Dia menyimpulkan, Menkominfo dan Kepala BSSN sebagai pejabat yang bertanggung jawab tidak akan mau mundur, meski insiden diretasnya PDN itu dia sebut skandal yang sangat memalukan negara.
"Saya setuju dengan Meutya Hafid dari Komisi I DPR itu, insiden PDN itu bukan masalah tata kelola, tapi kebodohan. Backup (cadangan) dan keamanan itu hal yang sangat mendasar dalam sistem digital. Ya itu artinya kebodohan yang teramat sangat, pejabat yang bersangkutan tidak kompeten. Tinggal Presiden mau mencopot atau nggak, kalau ngarepin mundur, nggak akan deh," tegasnya.
Diketahui, desakan mundur terhadap Budi Arie menguat setelah sejumlah fakta terungkap dalam insiden lumpuhnya PDN Sementara akibat serangan ransomware.

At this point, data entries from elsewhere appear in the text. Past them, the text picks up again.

(** * Pocker: hand evaluator, comparator and Monte Carlo equity simulator

    A shallow embedding of [doxy-poker.c].  C [int]s are integers in [Z]: the
    program computes card ranks, array indices and counters up to 10^6, far
    from the range of [int].  A [Card] array together with its size argument
    is a list; where the code indexes past the end of an array the array is
    a function from offsets to cells and the reads are recorded.  The deck is
    read and written through checked accessors that fail outside the array,
    and [rand()] is a stream of non-negative integers consumed through an
    explicit call counter. *)

From Stdlib Require Import ZArith Lia.
From Stdlib Require Ascii String.
From stdpp Require Import base numbers option list sorting.
Import Ascii.AsciiSyntax String.StringSyntax.

Delimit Scope string_scope with string.
Delimit Scope char_scope with char.

Local Open Scope Z_scope.

(** ** Constants and data ([#define]s and [struct]s of the source) *)

Definition NUM_CARDS : Z := 52.
Definition NUM_RANKS : Z := 13.
Definition NUM_SUITS : Z := 4.
Definition HAND_SIZE : Z := 2.
Definition MONTE_CARLO_SIMULATIONS : Z := 10000.

Record Card : Type := mkCard { rank : Z; suit : Z }.

Record HandEvaluation : Type := mkEval {
  combination_level : Z;
  highest_card : Z;
  second_highest_card : Z
}.

Definition set_level (e : HandEvaluation) (l : Z) : HandEvaluation :=
  mkEval l (highest_card e) (second_highest_card e).
Definition set_highest (e : HandEvaluation) (r : Z) : HandEvaluation :=
  mkEval (combination_level e) r (second_highest_card e).
Definition set_second (e : HandEvaluation) (r : Z) : HandEvaluation :=
  mkEval (combination_level e) (highest_card e) r.

#[global] Instance Card_eq_dec : EqDecision Card.
Proof. solve_decision. Defined.

(** A card of the 52-card domain. *)
Definition valid_card (c : Card) : Prop :=
  0 <= rank c < NUM_RANKS /\ 0 <= suit c < NUM_SUITS.

#[global] Instance valid_card_dec c : Decision (valid_card c).
Proof. unfold valid_card. apply _. Defined.

(** ** Control flow: a [for] loop whose body may [return] *)

Inductive flow (S R : Type) : Type :=
| Next (s : S)
| Return (r : R).
Arguments Next {S R} s.
Arguments Return {S R} r.

Fixpoint for_each {S R : Type} (body : S -> Z -> flow S R)
    (indices : list Z) (s : S) : flow S R :=
  match indices with
  | [] => Next s
  | i :: rest =>
      match body s i with
      | Next s' => for_each body rest s'
      | Return r => Return r
      end
  end.

(** ** evaluate_hand *)

(** [compare_cards]: the [qsort] comparator, highest rank first. *)
Definition compare_cards (a b : Card) : Z := rank b - rank a.

(** [qsort(all_cards, n, sizeof(Card), compare_cards)].  The C library leaves
    the order of equal-ranked cards open; [evaluate_hand] reads only
    [all_cards[0].rank] and the two histograms afterwards, which are the same
    for every order that [compare_cards] allows (lemma [classify_any_sort]
    below). *)
Fixpoint insert_card (c : Card) (sorted : list Card) : list Card :=
  match sorted with
  | [] => [c]
  | d :: rest =>
      if compare_cards c d <=? 0 then c :: sorted else d :: insert_card c rest
  end.

Definition qsort (cards : list Card) : list Card := foldr insert_card [] cards.

(** The histogram loop: [count[key(all_cards[i])]++] over a zeroed array. *)
Fixpoint tally (key : Card -> Z) (cards : list Card) (i : Z) : Z :=
  match cards with
  | [] => 0
  | c :: rest => (if key c =? i then 1 else 0) + tally key rest i
  end.

Definition rank_count : list Card -> Z -> Z := tally rank.
Definition suit_count : list Card -> Z -> Z := tally suit.

(** [all_cards[0]]; the array holds at least the [HAND_SIZE] hole cards. *)
Definition top_rank (all_cards : list Card) : Z :=
  match all_cards with
  | c :: _ => rank c
  | [] => -1
  end.

(** Body of the multiple-of-a-kind loop (source lines 157-172). *)
Definition kind_step (rc : Z -> Z) (st : bool * bool * HandEvaluation) (i : Z)
  : flow (bool * bool * HandEvaluation) HandEvaluation :=
  let '(has_three, has_pair, eval) := st in
  if rc i =? 4 then Return (set_highest (set_level eval 8) i)
  else if rc i =? 3 then Next (true, has_pair, set_highest eval i)
  else if rc i =? 2 then
    Next (has_three, true,
          if (second_highest_card eval =? -1) || (second_highest_card eval <? i)
          then set_second eval i else eval)
  else Next st.

(** Body of the straight loop (source lines 182-193). *)
Definition straight_step (rc : Z -> Z) (eval : HandEvaluation)
    (consecutive : Z) (i : Z) : flow Z HandEvaluation :=
  if 0 <? rc i then
    if 5 <=? consecutive + 1
    then Return (set_highest (set_level eval 4) (i + 4))
    else Next (consecutive + 1)
  else Next 0.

Fakta mencengangkan yang pertama adalah hanya digunakannya Windows Defender yang notabene software antivirus / keamananan gratisan (bawaan) dari Windows.
Fakta kedua adalah ketiadaan backup yang terungkap dalam rapat kerja bersama Komisi I DPR, Kementerian Kominfo, dan BSSN di Gedung DPR RI, Senayan, Jakarta Pusat, Kamis (27/6/024).
Dalam rapat itu, Kementerian Komunikasi dan Informatika (Kominfo) dan Badan Siber dan Sandi Negara (BSSN) mengakui tak memiliki backup atau cadangan data. Sehingga, data-data yang riskan hilang tidak bisa dikembalikan, yang bisa membuat negara mengalami kerugian besar.
Advertisement
Dalam rapat kerja itu, Kepala BSSN Letjen (Purn) Hinsa Siburian mulanya menyebut mereka memiliki masalah dalam tata kelola.
Tapi, Ketua Komisi I DPR RI Meutya Hafid yang mendengar pernyataan tersebut merasa bahwa itu merupakan suatu kebodohan.
Menurutnya, Kementerian Kominfo dan BSSN harusnya sudah menyadari akan serangan-serangan siber dan memiliki cadangan data agar tidak terjadi hal yang tak diharapkan.
"Kalau enggak ada back up, itu bukan tata kelola sih, Pak, kalau alasannya ini kan kita enggak hitung Surabaya, Batam backup kan, karena cuma 2 persen, berarti itu bukan tata kelola, itu kebodohan saja sih, pak," ujar Meutya.